Monday, December 8, 2008

Unregenerate Partakers of the Spirit, Beware!

John Owen lists three works of the Spirit in a person that precede regeneration. These works generally precede regeneration, but regeneration does not necessarily follow from them. As his focus is on the work of the Spirit, he does not include those duties that fallen man can perform apart from the Spirit's special ministry, namely, an outward attendance to the word of God and a "diligent intention of the mind, in attendance on the means of grace." He reduces these works of the Spirit to three points: 1) Illumination; 2) Conviction; 3) Reformation.

1) Owen says, "Now, all the light which by any means we attain unto, or knowledge that we have in or about spiritual things, things of supernatural revelation, come under this denomination of illumination." He argues that there are three degrees of illumination. a) The first degree is a subduing, though not eradication, of the natural man's antipathy (negligence, sloth and pride) to divine revelation, which allows him to have a head knowledge of the truth. b) The second degree is a special effect of the Spirit by the word on the minds of men which adds clarity, greater assent, a weak joy, and gifts regarding spiritual truths. c) The third degree, unlike the first two, communicates saving grace to the heart.

2) Conviction, according to Owen, involves a) an unsettling sense of the guilt of sin in light of the law and judgment of God; b) sorrow for sin because it is past and cannot be changed (legal sorrow); and c) humiliation for sin, which is the outward effect of the fear and sorrow in the acts of confession, fasting, praying and similar disciplines.

3) "Oftentimes," says Owen, "a great reformation of life and change in affections doth ensue heron; as Matt. 13:20; 2 Peter 2:20; Matt. 12:44."

He observes that the effects of this work rests in the mind, conscience, affections and conduct. But the will is not renewed, therefore, it is continually inclined to sin. The mind, though enlightened to a degree, has not proceeded as far as to delight in God. The conscience is worked upon, but not purged. The affections, though stirred to fear, sorrow, joy and delight about spiritual things are not fixed on heavenly things. The affections are not fully for God, but abide sin to remain. With regard to conduct, many sins are left unregarded, known sins are left unhindered, and energy for spiritual life gradually decays.

In his typical pastoral manner, Owen calls us to self-examination to ensure that we have not mistaken these motions of the Spirit for regeneration.

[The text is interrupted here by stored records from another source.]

Lemma kop_refines c op s s' :
  run_kop c op s = Ret tt s' -> ainv (V s) -> (op = OpFork -> nextpid s + 1 < 2 ^ 31) -> rtc astep (V s) (V s').
Proof.
  intros E Hi Hn. destruct op as [| | | |a lk|ch|n|n|lk|lk|]; cbn [run_kop] in E.
  - apply bind_inv in E as (r & s2 & E2 & [= <-]). apply (fork_refines _ _ _ _ _ _ E2 Hi). auto.
  - apply bind_inv in E as (i & s2 & E2 & E). pose proof (curproc_value _ _ _ _ pend E2) as Hc.
    apply silent_eq in E2; [|auto with kernel]. apply bind_inv in E as ([] & s3 & E3 & E).
    apply (exit_refines _ _ pend) in E3. rewrite (E2 _) in E3.
    by eapply (resched_refines c i (Switched (A := unit))).
  - apply bind_inv in E as (i & s2 & E2 & E). pose proof (curproc_value _ _ _ _ pend E2) as Hc.
    apply silent_eq in E2; [|auto with kernel]. apply bind_inv in E as (r & s3 & E3 & E).
    apply (wait_refines _ _ pend) in E3. rewrite (E2 _) in E3. by eapply resched_refines.
  - apply bind_inv in E as (i & s2 & E2 & E). pose proof (curproc_value _ _ _ _ pend E2) as Hc.
    apply silent_eq in E2; [|auto with kernel]. apply bind_inv in E as (r & s3 & E3 & E).
    apply (yield_refines _ _ pend) in E3. rewrite (E2 _) in E3. by eapply resched_refines.
  - apply bind_inv in E as (i & s2 & E2 & E). pose proof (curproc_value _ _ _ _ pend E2) as Hc.
    apply silent_eq in E2; [|auto with kernel]. apply bind_inv in E as ([] & s3 & E3 & E).
    rewrite <- (E2 _) in Hc |- *. by eapply sleep_resched_refines.
  - by eapply wakeup_refines.
  - apply bind_inv in E as (r & s2 & E2 & [= <-]). by eapply kill_refines.
  - apply bind_inv in E as (r & s2 & E2 & [= <-]). apply silent_eq in E2; [|auto with kernel]. by rewrite (E2 _).
  - apply silent_eq in E; [|silent_tac]. by rewrite (E _).
  - apply silent_eq in E; [|silent_tac]. by rewrite (E _).
  - apply bind_inv in E as (o & s2 & E2 & E). pose proof E2 as Ho.
    apply silent_eq in E2; [|silent_tac]. unfold with_mach, zoom in Ho.
    destruct (myproc c (k_mach s)) as [o' x| | |] eqn:Ex; try done. injection Ho as -> _.
    apply myproc_value in Ex. destruct o as [i|]; [injection E as <-; by rewrite (E2 _)|].
    rewrite <- (E2 _). eapply scheduler_pass_refines; [exact E|]. by rewrite (E2 _).
Qed.
End Pending.

Abbreviation V := (view []).

(** The kernel's data before userinit: an empty table. *)
Definition boot_state (k : K) (nproc ncpu : nat) : kstate K :=
  mkKstate k (mkMachine (replicate ncpu (mkCpu 0 false false None 0)) ∅)
    (replicate nproc (mkProc 0 0 0 UNUSED 0 None (mkTrapframe 0 0 0 0 0 0 0 0) (mkContext AtForkret false)
       NoChan 0 (replicate (Z.to_nat NOFILE) 0) 0 "")) 1 None true.

Lemma boot_view k nproc ncpu : V (boot_state k nproc ncpu) = a_start nproc ncpu.
Proof.
  unfold view, a_start, procs_of. simpl. by rewrite !fmap_replicate.
Qed.

Lemma boot_ainv k nproc ncpu s :
  userinit 0 ptable_lock (boot_state k nproc ncpu) = Ret tt s -> ainv (V s).
Proof.
  intros E. pose proof (a_start_ainv nproc ncpu) as Hi. rewrite <- (boot_view k) in Hi.
  eapply steps_ainv; [|exact Hi]. eapply userinit_refines; [exact E|done|done|].
  rewrite boot_view. intros i p Hp. simpl in Hp. by apply lookup_replicate in Hp as [-> _].
Qed.

(** C3: every call of proc.c that returns, on any processor and with whatever the memory, file
    and paging code did in it, is a sequence of the abstract process table's transitions, when
    it starts in a state the invariant holds of; so the kernel's table only ever changes by
    allocation, adoption, completion, abortion, dispatch, yielding, sleeping, waking, killing,
    exit and reaping under the conditions [astep] attaches to each. *)
Theorem process_calls_refine (c : nat) (op : kop) (s s' : kstate K)
    (Hi : ainv (V s)) (Hpids : op = OpFork -> nextpid s + 1 < 2 ^ 31)
    (Hrun : run_kop c op s = Ret tt s') :
  rtc astep (V s) (V s') /\ ainv (V s').
Proof.
  pose proof (kop_refines [] _ _ _ _ Hrun Hi Hpids) as Hs. split; [done|]. by eapply steps_ainv.
Qed.

End Kernel.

Now, because it oftentimes maketh a great appearance and resemblance of regeneration itself, or of real conversion to God, so that neither the world nor the church is able to distinguish between them, it is of great concernment unto all professors of the gospel to inquire diligently whether they have in their own souls been made partakers of any other work of the Spirit of God or no; or although this be a good work, and doth lie in a good subserviency unto regeneration, yet if men attain no more, if they proceed no farther, they will perish, and that eternally. And multitudes do herein actually deceive themselves, speaking peace unto their souls on the effects of this work; whereby it is not only insufficient to save them, as it is to all persons at all times, but also becomes a means of their present security and future destruction.

May God keep us from saying "peace, peace" when there is no peace.

John Owen, The Holy Spirit, (Bath, England: Johnstone and Hunter, 1850-53; reprint, Carlisle, PA: Banner of Truth, 1965), 228-242.


Jamie Fugate said...

Josh I was wondering how we would discern between a pre-regenerate reformation and knowing a tree by its fruit.

Joshua Owen said...

According to the greater Owen, the world and the church are easily deceived in this regard. However, the individual will have to give serious pause when he is confronted with the lack of affection for God. I'd also add that Owen says the spiritual energy of the unregenerate eventually decreases. I'm reminded of Jesus' statement that those who endure to the end will be saved; or of the parable of the sower, the soils and the seed. Some sprang up, giving some evidence of life, but were either scorched or choked out.

In the end, we make a charitable decision to receive people on a credible profession of faith. But I think we should be bold to warn people of the danger of self-deception, as Owen was.